= Bierlikör =

Type of liqueur

Bierlikör, or beer liqueur, is a beer-flavored liqueur, traditionally produced in the German state of Bavaria. As the term is not legally protected, individual products vary. Bierlikör can be made at home, but is also available commercially.

== History ==
Bierlikör has long existed as a niche, side product for breweries. Old or unsold beer was frequently made into Bierbrand or Bierlikör, both of which have a longer shelf life. A reference book from 1900 mentions a "Bier-Essenz", which is combined with neutral grain alcohol and sugar to produce a Bier-Likör. The rising popularity of craft beer in the 2010s in Germany has seen a revival of Bierlikör.

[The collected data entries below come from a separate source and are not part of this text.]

(** Running the accessor step a second time leaves the file system as the
    first run left it, wherever the working directory is. *)
Theorem writeClientPlugin_idempotent : forall E w,
  let w1 := world_of (writeClientPlugin E w) in
  world_of (writeClientPlugin E w1) = w1.
Proof.
  intros E w w1. subst w1.
  set (a := accessorPath E). set (l := cwd E ++ ["lib"]). set (t := cwd E ++ ["lib"; "prisma.ts"]).
  assert (Hal : a <> l) by apply accessor_neq_lib.
  assert (Htl : t <> l) by (apply not_eq_sym, lib_neq_file).
  destruct w as [fs ds].
  rewrite (writeClientPlugin_world E (mkWorld fs ds)). fold a l t.
  destruct (path_exists (mkWorld fs ds) a) eqn:Ha;
    [rewrite writeClientPlugin_world; fold a l t; rewrite Ha; reflexivity|].
  destruct (path_exists (mkWorld fs ds) l) eqn:Hl.
  - destruct (can_write (mkWorld fs ds) t) eqn:Hw.
    + rewrite writeClientPlugin_world. fold a l t. cbn [files dirs].
      destruct (list_eq_dec string_dec a t) as [Eat|Nat].
      * rewrite Eat, path_exists_update_same. reflexivity.
      * rewrite path_exists_update_other, Ha by assumption.
        rewrite path_exists_update_other, Hl by (apply not_eq_sym; assumption).
        change (can_write (mkWorld (update fs t prismaClient) ds) t) with (can_write (mkWorld fs ds) t).
        rewrite Hw. cbn [files dirs]. rewrite update_update_same. reflexivity.
    + rewrite writeClientPlugin_world. fold a l t. rewrite Ha, Hl, Hw. reflexivity.
  - destruct (can_mkdir (mkWorld fs ds) l) eqn:Hm;
      [|rewrite writeClientPlugin_world; fold a l t; rewrite Ha, Hl, Hm; reflexivity].
    cbn [files dirs].
    destruct (can_write (mkWorld fs (l :: ds)) t) eqn:Hw.
    + rewrite writeClientPlugin_world. fold a l t. cbn [files dirs].
      destruct (list_eq_dec string_dec a t) as [Eat|Nat].
      * rewrite Eat, path_exists_update_same. reflexivity.
      * rewrite path_exists_update_other, path_exists_mkdir_other, Ha by assumption.
        rewrite path_exists_update_other, path_exists_mkdir_same by (apply not_eq_sym; assumption).
        change (can_write (mkWorld (update fs t prismaClient) (l :: ds)) t)
          with (can_write (mkWorld fs (l :: ds)) t).
        rewrite Hw. cbn [files dirs]. rewrite update_update_same. reflexivity.
    + rewrite writeClientPlugin_world. fold a l t. cbn [files dirs].
      rewrite path_exists_mkdir_other, Ha by assumption.
      rewrite path_exists_mkdir_same, Hw. reflexivity.
Qed.

(** *** What the setup touches *)

(** The setup reads only the schema file, writes only the schema file and
    the working directory's [lib/prisma.ts], and creates only the working
    directory's [lib]. *)
Theorem setupPrismaORM_file_targets : forall E o w,
  Forall (fun e => match e with
                   | EvRead p => p = schemaPath E
                   | EvWrite p _ => p = schemaPath E \/ p = cwd E ++ ["lib"; "prisma.ts"]
                   | EvMkdir p => p = cwd E ++ ["lib"]
                   | _ => True
                   end) (trace_of (setupPrismaORM E o w)).
Proof.
  intros E o w. refine ((_ : TraceAll _ (setupPrismaORM E o)) w).
  unfold_pipeline. trace_all; first [exact I | reflexivity | left; reflexivity | right; reflexivity].
Qed.

(** When the external commands themselves delete no directory and change no
    file other than the schema file and the working directory's
    [lib/prisma.ts], neither does the whole setup: every directory stays
    and every other file keeps its contents. *)
Theorem setupPrismaORM_keeps : forall E o w,
  (forall c w', keeps E w' (fst (exec_oracle E c w'))) ->
  let w' := world_of (setupPrismaORM E o w) in
  (forall p, is_dir w p = true -> is_dir w' p = true) /\
  (forall p, p <> schemaPath E -> p <> cwd E ++ ["lib"; "prisma.ts"] ->
     lookup (files w') p = lookup (files w) p).
Proof.
  intros E o w Hx. change (keeps E w (world_of (setupPrismaORM E o w))).
  revert w. change (Keeps E (setupPrismaORM E o)).
  unfold_pipeline. keeps_all; auto.
Qed.

(** *** The older module version *)

(** Version 1's CLI step always runs [prisma version] first, and runs the
    install command exactly when that fails, the install question is
    confirmed and [installCli] is on. *)
Theorem v1_promptCli_install_gate : forall E o w,
  (exists t, trace_of (V1.promptCli E o w) = EvExec (cmd_version E) :: t) /\
  (In (EvExec (cmd_install_cli E)) (trace_of (V1.promptCli E o w)) <->
     snd (exec_oracle E (cmd_version E) w) = None /\
     prompt_answer E "installPrisma" = true /\ installCli o = true).
Proof.
  intros E o w. unfold V1.promptCli, V1.detectCli, installCli_step.
  unfold trycatch, bind, execa, prompts, ret, success, error, emit, console_log.
  cbv beta.
  destruct (exec_oracle E (cmd_version E) w) as [w1 [out|]]; simpl.
  - split; [eexists; reflexivity|].
    split; [intros H; repeat destruct H as [H|H]; ev_neq|intros [H _]; discriminate].
  - destruct (prompt_answer E "installPrisma"), (installCli o);
      try (destruct (exec_oracle E (cmd_install_cli E) w1) as [w2 [out|]]); simpl;
      (split; [eexists; reflexivity|]);
      (split; [intros H; repeat destruct H as [H|H]; try ev_neq; auto
              |intros [_ [H1 H2]]; try discriminate; auto]).
Qed.

(** Version 1's init step leaves an existing schema path alone (a test and
    two messages, the world unchanged), and runs [npx prisma init] exactly
    when the schema is absent, the question is confirmed and [initPrisma]
    is on. *)
Theorem v1_promptInitPrisma_gate : forall E o w,
  (path_exists w (schemaPath E) = true ->
     V1.promptInitPrisma E o w =
       (Ok tt, w, [EvExists (schemaPath E); EvSuccess "Prisma schema file exists.";
                   EvLog V1.schemaExistsMsg])) /\
  (In (EvExec (V1.cmd_init E)) (trace_of (V1.promptInitPrisma E o w)) <->
     path_exists w (schemaPath E) = false /\
     prompt_answer E "initPrisma" = true /\ initPrisma o = true).
Proof.
  intros E o w.
  assert (Hex : path_exists w (schemaPath E) = true ->
     V1.promptInitPrisma E o w =
       (Ok tt, w, [EvExists (schemaPath E); EvSuccess "Prisma schema file exists.";
                   EvLog V1.schemaExistsMsg])).
  { intros H. unfold V1.promptInitPrisma, bind, existsSync. rewrite H. reflexivity. }
  split; [exact Hex|split].
  - intros Hin.
    destruct (path_exists w (schemaPath E)) eqn:Hp.
    { rewrite (Hex eq_refl) in Hin. simpl in Hin. repeat destruct Hin as [Hin|Hin]; ev_neq. }
    split; [reflexivity|].
    assert (T : TraceAll (fun e => e = EvExec (V1.cmd_init E) ->
                  prompt_answer E "initPrisma" = true /\ initPrisma o = true)
                (V1.promptInitPrisma E o)).
    { unfold V1.promptInitPrisma, V1.initPrisma_step, V1.writeToSchema_step, formatSchema_step.
      trace_all_keep; intros Heq; unfold V1.cmd_init, cmd_format in *;
        try discriminate Heq; try (injection Heq; intros; discriminate); auto. }
    specialize (T w). rewrite Forall_forall in T. exact (T _ Hin eq_refl).
  - intros [Hp [Ha Hf]].
    unfold V1.promptInitPrisma. apply (In_bind_existsSync _ _ _ false); [exact Hp|].
    apply In_bind_r; [apply NT_emit|intros w1]. cbn [negb].
    apply (In_bind_prompts _ _ _ _ _ true); [exact Ha|intros w2].
    apply In_bind_l. unfold V1.initPrisma_step. rewrite Hf.
    apply In_trycatch, In_bind_l, In_execa.
Qed.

== Commercial varieties ==
=== Legal ===
The European Union directive on spirits does not define Bierlikör as a product type, nor does it list it as a protected designation of origin product. Anything sold as Bierlikör in the European Union only needs to conform to the general guidelines applicable to all liqueurs, allowing considerable room for variations in the finished products. As such, a Bierlikör must
- contain a minimum of 15 percent alcohol by volume and at least 100 grams of inverted sugar per liter,
- be created using ethyl alcohol of agricultural origin and/or distillate(s) of agricultural origin,
- be flavored with natural, or nature-identical, flavorings, and
- be labeled with the alcohol content and a list of any food colorings.

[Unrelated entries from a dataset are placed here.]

(** C3. When no notice has the given identifier under the given class and
    the store accepts the statement and the commit, [update_class_notice]
    raises [ClassNoticeNotFound]: the trace shows the statement, the
    successful commit and only then the raise, with no rollback by the
    handler, and the committed store is the one before the call. *)
Theorem update_missing_notice_not_found w cid nid req :
  calm 2 (faults w) = true →
  (∀ r, r ∈ notices (db w) → ¬ notice_matches nid cid r) →
  update_class_notice cid nid req w =
    (Raise ClassNoticeNotFound,
     mkWorld (db w) None (cache w) (now w) (drop 2 (faults w))
       (trace w ++
        [EvScopeEnter;
         EvExecute
           (OnNotice (UpdateNotice nid cid (ClassNoticeReq.message req))) true;
         EvCommit true;
         EvRaise ClassNoticeNotFound;
         EvScopeExit true])).
Proof.
  intros Hf Hno.
  split_faults w; run_handler;
    rewrite (filter_none _ _ Hno), (update_no_match _ _ _ _ _ Hno); simpl;
    by rewrite <- !app_assoc.
Qed.

Lemma delete_class_notice_found w cid nid r :
  calm 2 (faults w) = true →
  head (filter (notice_matches nid cid) (notices (db w))) = Some r →
  delete_class_notice cid nid w =
    (Ret (notice_resp r),
     mkWorld (delete_rows nid cid (db w)) None (cache w) (now w)
       (drop 2 (faults w))
       (trace w ++ [EvScopeEnter;
                    EvExecute (OnNotice (DeleteNotice nid cid)) true;
                    EvCommit true;
                    EvScopeExit false])).
Proof.
  intros Hf Hr.
  split_faults w; run_handler; rewrite Hr; simpl;
    by rewrite <- !app_assoc.
Qed.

Commercially available Bierlikör typically contains between 14 and 30 percent sugar by weight.

=== Production ===
Bierlikör can be produced using fresh beer, but this is not required. The source of alcohol can be Bierbrand, neutral rectified spirit, or other conventional spirits such as rum, vodka, or Korn, or any combination thereof.

The typical beer flavor of Bierlikör can come from a number of different sources, such as beer, malt beer, malt extracts, hops, or unfermented wort.

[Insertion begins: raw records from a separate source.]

(** * feathergui, fgOpenGL: GLError / GLExpected and the owned GL handles

    A shallow embedding of [src/fgOpenGL/GLError.h] and of the objects
    declared in [src/fgOpenGL/FrameBuffer.hpp] and
    [src/fgOpenGL/ProgramObject.h].

    Conventions of the embedding.
    - [GLenum] is a 32-bit unsigned integer, carried as a [Z] in
      [0, 2^32); the bit operations of the header are [Z.land], [Z.lor]
      and a 32-bit complement.
    - [const char*] is [option string]; [nullptr] is [None].
    - A member function that mutates [*this] returns the new object next
      to its result.  A move returns the new object and what is left in
      the moved-from one.
    - The header is read with [_DEBUG] defined: [GLExpected] names
      [GLError::UNCHECKED_FLAG] outside every [#ifdef], so that is the
      only configuration in which the class template is well-formed.
      Whether [assert] is live is a separate switch ([NDEBUG]) and is a
      parameter of every function that asserts.
    - [outcome] is the result of running a piece of the program:
      it finishes with a value, it stops in a failed [assert], or it
      reads a member of the union that is not the live one. *)

From stdpp Require Import base numbers option list gmap strings.

Local Open Scope Z_scope.

(** ** Outcomes *)

Inductive outcome (A : Type) : Type :=
  | Done (a : A)
  | AssertionFailed
  | Undefined.
Arguments Done {A} a.
Arguments AssertionFailed {A}.
Arguments Undefined {A}.

#[global] Instance outcome_ret : MRet outcome := λ A a, Done a.
#[global] Instance outcome_bind : MBind outcome := λ A B f m,
  match m with
  | Done a => f a
  | AssertionFailed => AssertionFailed
  | Undefined => Undefined
  end.

(** [assert(c)] of <assert.h>: nothing at all under [NDEBUG]. *)
Definition assert_ (NDEBUG : bool) (c : bool) : outcome unit :=
  if NDEBUG || c then Done () else AssertionFailed.

(** ** GLenum and the two reserved words of [GLError] *)

Definition GLenum := Z.

Definition GLenum_bits : Z := 4 * 8.           (* sizeof(GLenum) * 8 *)
Definition GLenum_max : Z := Z.ones GLenum_bits.

(** [~x] on a [GLenum]. *)
Definition lnot32 (x : Z) : Z := Z.lxor x GLenum_max.

Definition GL_NO_ERROR : GLenum := 0.
Definition GL_INVALID_ENUM : GLenum := 0x0500.
Definition GL_INVALID_VALUE : GLenum := 0x0501.
Definition GL_INVALID_OPERATION : GLenum := 0x0502.
Definition GL_OUT_OF_MEMORY : GLenum := 0x0505.

(** [static const GLenum INVALID_ERROR = ~(1 << ((sizeof(GLenum) * 8) - 1));] *)
Definition INVALID_ERROR : GLenum := lnot32 (Z.shiftl 1 (GLenum_bits - 1)).
(** [static const GLenum UNCHECKED_FLAG = ~INVALID_ERROR;] *)
Definition UNCHECKED_FLAG : GLenum := lnot32 INVALID_ERROR.

(** The error codes a GLenum argument can carry: what [GLError::has_error]
    reports as an error once the flag is masked off. *)
Definition error_code (err : GLenum) : Prop :=
  Z.land err (lnot32 UNCHECKED_FLAG) ≠ GL_NO_ERROR
  ∧ Z.land err (lnot32 UNCHECKED_FLAG) ≠ INVALID_ERROR.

Additional herbs and spices may be added as well, such as vanilla (or vanillin), cinnamon, and cloves.

=== Producers ===
A number of producers sell Bierlikör commercially:
- Altbayerischer Bierlikör (25%)
- BIERlikör 22 (22%)
- HEILAND Doppelbockliqueur (22%)
- Hyldegard's Bierlikör (28%)
- Lahnsteiner Bierlikör (25%)
- Penninger Bierlikör (25%)
- Red Castle Brew Bierlikör (17.8%)
- Schwanenwirt's Bierlikör (32.5%)
- Tiersteiner Bierlikör (28%)
- Westerwälder Bierlikör (25%)

== Recipes ==
There are a number of recipes for homemade Bierlikör, mostly using a strong beer as a base (such as Schwarzbier or Bock), which is heated up with sugar and spices, cooled, and fortified with a distilled spirit.